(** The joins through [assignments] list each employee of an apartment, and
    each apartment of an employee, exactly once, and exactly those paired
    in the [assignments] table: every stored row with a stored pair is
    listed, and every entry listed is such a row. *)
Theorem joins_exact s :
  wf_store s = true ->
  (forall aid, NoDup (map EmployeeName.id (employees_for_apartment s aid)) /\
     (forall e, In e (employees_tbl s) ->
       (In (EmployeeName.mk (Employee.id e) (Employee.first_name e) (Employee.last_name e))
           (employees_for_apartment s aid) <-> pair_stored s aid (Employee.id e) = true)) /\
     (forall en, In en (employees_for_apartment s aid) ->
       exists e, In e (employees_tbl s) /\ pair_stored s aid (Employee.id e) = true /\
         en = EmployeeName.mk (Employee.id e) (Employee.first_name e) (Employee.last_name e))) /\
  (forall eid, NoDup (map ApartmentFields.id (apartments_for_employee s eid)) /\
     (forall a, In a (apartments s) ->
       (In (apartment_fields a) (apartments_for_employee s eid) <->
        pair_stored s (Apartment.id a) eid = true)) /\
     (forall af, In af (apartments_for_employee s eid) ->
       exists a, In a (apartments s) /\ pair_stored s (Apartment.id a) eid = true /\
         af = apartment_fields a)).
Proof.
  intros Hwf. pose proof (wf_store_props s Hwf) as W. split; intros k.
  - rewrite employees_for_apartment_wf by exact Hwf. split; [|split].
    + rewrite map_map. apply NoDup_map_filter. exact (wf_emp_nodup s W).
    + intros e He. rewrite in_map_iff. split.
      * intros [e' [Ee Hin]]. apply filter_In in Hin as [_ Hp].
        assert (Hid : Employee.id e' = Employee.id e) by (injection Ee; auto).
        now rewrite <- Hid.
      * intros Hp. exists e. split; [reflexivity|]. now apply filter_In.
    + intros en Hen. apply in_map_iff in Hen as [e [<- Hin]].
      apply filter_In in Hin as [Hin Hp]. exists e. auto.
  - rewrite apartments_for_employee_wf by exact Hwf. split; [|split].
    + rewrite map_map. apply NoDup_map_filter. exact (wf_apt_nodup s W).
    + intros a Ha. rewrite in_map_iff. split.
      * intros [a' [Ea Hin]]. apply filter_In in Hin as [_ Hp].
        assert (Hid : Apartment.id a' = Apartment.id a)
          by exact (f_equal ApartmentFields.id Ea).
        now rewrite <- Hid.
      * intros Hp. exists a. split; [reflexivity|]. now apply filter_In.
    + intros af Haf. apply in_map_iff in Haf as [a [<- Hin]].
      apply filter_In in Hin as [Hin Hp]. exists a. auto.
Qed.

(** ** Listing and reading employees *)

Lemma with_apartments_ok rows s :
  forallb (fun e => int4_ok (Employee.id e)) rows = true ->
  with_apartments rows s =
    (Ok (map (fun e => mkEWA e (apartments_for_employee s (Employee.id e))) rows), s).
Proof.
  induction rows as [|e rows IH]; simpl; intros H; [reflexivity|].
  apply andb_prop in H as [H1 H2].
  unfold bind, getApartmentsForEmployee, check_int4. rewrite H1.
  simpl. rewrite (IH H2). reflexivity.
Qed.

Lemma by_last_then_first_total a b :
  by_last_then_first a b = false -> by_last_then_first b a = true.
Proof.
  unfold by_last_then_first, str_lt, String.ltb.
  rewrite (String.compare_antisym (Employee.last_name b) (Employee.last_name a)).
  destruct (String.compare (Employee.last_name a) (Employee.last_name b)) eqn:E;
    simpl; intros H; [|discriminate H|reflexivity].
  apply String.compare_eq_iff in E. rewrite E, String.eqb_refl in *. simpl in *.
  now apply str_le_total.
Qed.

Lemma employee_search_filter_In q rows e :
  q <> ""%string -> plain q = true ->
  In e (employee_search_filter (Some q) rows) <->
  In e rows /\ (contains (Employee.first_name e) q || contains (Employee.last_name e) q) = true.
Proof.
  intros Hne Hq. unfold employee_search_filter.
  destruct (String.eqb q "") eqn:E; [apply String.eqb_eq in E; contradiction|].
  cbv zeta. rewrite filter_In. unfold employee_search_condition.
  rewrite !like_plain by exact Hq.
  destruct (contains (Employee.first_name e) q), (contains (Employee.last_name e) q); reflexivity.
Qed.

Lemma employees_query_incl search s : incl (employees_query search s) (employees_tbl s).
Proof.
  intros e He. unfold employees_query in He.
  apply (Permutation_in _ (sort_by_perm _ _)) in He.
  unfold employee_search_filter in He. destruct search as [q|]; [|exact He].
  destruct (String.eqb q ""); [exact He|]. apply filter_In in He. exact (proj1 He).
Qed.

* * *

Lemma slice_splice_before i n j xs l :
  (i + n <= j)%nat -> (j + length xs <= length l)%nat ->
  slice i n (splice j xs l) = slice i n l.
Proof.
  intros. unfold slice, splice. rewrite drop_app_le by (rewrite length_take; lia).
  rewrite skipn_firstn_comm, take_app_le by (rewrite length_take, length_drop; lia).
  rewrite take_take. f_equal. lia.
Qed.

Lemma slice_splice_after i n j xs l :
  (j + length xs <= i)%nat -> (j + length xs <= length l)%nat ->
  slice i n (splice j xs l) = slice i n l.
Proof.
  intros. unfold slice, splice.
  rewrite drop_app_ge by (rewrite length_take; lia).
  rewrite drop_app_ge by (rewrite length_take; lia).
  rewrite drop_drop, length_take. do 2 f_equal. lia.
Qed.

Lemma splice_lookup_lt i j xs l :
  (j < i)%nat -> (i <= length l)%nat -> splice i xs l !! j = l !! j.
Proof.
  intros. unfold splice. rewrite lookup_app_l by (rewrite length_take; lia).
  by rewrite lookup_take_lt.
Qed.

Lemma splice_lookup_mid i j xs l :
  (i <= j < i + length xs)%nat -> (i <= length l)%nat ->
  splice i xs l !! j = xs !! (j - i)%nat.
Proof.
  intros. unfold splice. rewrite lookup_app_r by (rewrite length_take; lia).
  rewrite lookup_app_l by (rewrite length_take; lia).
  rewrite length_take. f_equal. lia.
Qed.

* * *

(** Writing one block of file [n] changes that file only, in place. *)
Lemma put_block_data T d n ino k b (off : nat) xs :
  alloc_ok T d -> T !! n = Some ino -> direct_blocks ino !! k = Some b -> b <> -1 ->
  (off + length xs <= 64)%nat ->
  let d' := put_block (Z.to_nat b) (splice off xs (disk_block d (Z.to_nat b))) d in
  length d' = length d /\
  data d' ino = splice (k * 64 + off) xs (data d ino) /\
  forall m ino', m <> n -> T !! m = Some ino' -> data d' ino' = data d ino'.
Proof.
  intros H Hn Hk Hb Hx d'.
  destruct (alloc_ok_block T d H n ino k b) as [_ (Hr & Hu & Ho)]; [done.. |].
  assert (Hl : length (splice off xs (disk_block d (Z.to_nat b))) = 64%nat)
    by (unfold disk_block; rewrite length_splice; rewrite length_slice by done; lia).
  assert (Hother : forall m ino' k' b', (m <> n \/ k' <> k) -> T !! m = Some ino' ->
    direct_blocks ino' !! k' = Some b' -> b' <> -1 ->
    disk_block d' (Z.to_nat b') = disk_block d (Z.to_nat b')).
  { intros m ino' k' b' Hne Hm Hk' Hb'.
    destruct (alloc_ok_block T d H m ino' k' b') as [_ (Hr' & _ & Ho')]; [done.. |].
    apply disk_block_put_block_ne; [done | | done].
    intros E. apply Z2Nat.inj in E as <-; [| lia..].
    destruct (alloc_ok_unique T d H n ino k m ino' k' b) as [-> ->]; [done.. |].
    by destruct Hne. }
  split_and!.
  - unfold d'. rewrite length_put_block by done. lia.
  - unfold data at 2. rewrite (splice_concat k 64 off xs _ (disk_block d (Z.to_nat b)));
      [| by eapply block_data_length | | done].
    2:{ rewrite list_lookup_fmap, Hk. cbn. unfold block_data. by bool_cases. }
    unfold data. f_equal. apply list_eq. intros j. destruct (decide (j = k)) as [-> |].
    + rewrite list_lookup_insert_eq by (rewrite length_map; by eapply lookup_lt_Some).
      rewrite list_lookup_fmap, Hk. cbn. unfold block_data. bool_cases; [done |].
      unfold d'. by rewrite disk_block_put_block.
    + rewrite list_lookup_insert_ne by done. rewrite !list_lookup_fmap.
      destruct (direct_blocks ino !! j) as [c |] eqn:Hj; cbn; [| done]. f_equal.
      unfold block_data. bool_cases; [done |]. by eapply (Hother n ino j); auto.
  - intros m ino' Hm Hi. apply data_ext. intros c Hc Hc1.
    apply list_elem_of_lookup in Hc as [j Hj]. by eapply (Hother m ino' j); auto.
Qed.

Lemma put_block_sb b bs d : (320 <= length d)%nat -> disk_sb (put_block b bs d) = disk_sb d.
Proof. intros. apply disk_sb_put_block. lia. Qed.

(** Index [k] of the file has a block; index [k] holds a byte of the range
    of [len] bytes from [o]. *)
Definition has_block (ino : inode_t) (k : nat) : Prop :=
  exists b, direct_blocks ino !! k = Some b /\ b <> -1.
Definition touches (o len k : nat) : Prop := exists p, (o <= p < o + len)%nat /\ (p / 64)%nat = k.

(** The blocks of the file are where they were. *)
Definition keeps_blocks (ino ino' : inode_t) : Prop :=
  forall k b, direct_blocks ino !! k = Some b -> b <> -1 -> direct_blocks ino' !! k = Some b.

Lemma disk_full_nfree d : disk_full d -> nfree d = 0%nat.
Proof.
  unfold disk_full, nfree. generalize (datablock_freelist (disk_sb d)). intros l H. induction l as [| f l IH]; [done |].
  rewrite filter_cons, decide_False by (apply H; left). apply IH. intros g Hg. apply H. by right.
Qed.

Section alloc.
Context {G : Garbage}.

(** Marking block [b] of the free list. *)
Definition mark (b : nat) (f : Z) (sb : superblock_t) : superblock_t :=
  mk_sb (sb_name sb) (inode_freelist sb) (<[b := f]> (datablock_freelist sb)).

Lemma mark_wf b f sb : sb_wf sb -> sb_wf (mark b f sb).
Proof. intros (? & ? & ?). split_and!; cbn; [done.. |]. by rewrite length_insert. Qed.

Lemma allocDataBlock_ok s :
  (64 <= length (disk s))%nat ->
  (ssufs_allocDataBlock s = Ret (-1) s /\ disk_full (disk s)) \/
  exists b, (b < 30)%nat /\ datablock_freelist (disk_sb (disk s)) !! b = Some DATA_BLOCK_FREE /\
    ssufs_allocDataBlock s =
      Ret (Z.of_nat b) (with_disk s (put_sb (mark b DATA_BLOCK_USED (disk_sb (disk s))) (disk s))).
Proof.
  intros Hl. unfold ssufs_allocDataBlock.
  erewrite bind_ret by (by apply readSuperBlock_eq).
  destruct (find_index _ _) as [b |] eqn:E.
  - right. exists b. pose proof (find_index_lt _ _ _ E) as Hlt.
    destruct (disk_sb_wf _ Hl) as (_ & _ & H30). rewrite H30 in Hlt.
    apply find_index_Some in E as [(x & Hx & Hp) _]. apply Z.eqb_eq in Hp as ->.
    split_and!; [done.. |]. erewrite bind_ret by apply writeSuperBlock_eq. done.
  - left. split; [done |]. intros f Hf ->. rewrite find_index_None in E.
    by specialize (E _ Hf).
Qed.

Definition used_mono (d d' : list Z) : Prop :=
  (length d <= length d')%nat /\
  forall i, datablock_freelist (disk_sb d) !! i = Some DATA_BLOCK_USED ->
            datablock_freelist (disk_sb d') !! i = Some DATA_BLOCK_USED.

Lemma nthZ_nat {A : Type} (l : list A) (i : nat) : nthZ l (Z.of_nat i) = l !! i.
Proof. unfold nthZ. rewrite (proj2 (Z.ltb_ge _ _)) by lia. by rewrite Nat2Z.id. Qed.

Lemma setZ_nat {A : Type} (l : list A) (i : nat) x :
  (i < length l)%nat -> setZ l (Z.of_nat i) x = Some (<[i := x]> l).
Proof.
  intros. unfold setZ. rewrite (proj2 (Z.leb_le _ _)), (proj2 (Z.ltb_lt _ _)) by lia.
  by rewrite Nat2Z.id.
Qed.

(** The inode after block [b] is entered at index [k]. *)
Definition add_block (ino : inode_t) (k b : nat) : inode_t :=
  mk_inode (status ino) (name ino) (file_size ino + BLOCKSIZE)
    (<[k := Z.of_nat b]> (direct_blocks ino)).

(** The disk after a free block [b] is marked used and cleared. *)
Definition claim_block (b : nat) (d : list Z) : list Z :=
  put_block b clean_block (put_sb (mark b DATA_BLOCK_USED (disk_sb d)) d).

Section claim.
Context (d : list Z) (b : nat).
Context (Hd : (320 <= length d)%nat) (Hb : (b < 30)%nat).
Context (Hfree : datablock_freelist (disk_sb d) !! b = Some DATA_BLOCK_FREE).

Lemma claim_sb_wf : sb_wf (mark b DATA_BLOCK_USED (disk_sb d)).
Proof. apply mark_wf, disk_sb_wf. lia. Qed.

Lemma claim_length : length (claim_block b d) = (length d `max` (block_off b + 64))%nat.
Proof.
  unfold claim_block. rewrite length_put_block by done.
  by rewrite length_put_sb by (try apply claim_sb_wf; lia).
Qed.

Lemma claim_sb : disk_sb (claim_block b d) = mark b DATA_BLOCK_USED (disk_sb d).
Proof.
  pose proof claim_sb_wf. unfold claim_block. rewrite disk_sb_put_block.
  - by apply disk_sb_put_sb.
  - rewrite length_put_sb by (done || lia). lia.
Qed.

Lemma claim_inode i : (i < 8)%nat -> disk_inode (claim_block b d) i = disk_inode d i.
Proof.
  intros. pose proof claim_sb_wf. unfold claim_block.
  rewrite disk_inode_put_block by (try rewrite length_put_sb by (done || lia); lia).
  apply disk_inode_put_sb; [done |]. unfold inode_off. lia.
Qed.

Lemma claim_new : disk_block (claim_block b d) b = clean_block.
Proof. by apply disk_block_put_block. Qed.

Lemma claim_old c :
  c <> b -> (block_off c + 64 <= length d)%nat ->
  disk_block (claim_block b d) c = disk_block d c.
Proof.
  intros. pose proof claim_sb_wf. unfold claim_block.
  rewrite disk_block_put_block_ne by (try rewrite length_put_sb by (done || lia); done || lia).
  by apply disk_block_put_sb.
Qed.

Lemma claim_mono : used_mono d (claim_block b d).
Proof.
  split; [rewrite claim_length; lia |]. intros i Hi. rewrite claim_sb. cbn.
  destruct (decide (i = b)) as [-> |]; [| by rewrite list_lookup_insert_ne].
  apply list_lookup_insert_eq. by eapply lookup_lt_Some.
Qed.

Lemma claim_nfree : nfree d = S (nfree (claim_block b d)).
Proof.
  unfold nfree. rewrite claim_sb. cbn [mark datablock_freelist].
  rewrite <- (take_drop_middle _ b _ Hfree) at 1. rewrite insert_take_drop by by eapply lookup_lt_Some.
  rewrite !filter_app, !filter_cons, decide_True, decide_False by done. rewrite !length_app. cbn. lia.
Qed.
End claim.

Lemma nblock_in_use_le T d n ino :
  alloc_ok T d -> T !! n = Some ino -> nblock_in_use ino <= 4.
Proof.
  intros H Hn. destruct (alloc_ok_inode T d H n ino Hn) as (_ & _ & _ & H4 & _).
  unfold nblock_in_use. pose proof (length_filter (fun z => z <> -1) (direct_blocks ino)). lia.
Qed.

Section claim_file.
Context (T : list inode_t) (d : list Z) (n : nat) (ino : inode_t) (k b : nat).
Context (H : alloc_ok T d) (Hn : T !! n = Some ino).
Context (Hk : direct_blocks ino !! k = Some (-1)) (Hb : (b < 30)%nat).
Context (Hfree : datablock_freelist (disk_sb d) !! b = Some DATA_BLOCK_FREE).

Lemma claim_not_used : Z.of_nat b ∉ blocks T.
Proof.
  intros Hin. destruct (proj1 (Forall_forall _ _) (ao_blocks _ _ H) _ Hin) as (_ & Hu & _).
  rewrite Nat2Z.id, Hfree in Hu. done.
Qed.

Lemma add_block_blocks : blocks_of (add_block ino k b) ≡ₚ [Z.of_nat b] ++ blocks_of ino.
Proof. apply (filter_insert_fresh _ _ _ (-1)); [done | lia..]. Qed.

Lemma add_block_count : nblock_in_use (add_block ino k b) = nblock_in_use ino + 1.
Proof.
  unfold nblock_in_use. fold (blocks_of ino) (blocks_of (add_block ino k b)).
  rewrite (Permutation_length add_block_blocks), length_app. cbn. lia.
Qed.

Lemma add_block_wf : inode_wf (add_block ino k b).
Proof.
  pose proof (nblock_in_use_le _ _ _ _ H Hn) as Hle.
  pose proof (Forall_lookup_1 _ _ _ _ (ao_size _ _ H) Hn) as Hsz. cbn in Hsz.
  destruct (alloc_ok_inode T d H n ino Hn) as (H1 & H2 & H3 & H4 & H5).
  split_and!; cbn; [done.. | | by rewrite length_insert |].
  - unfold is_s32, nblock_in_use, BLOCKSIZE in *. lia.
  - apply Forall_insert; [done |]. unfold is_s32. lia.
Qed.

WHAT IS NEEDED ->
Take the word "assignments" and find each line of the material that contains it. Copy those lines.

TASK RESULT ->
(** The joins through [assignments] list each employee of an apartment, and
    in the [assignments] table: every stored row with a stored pair is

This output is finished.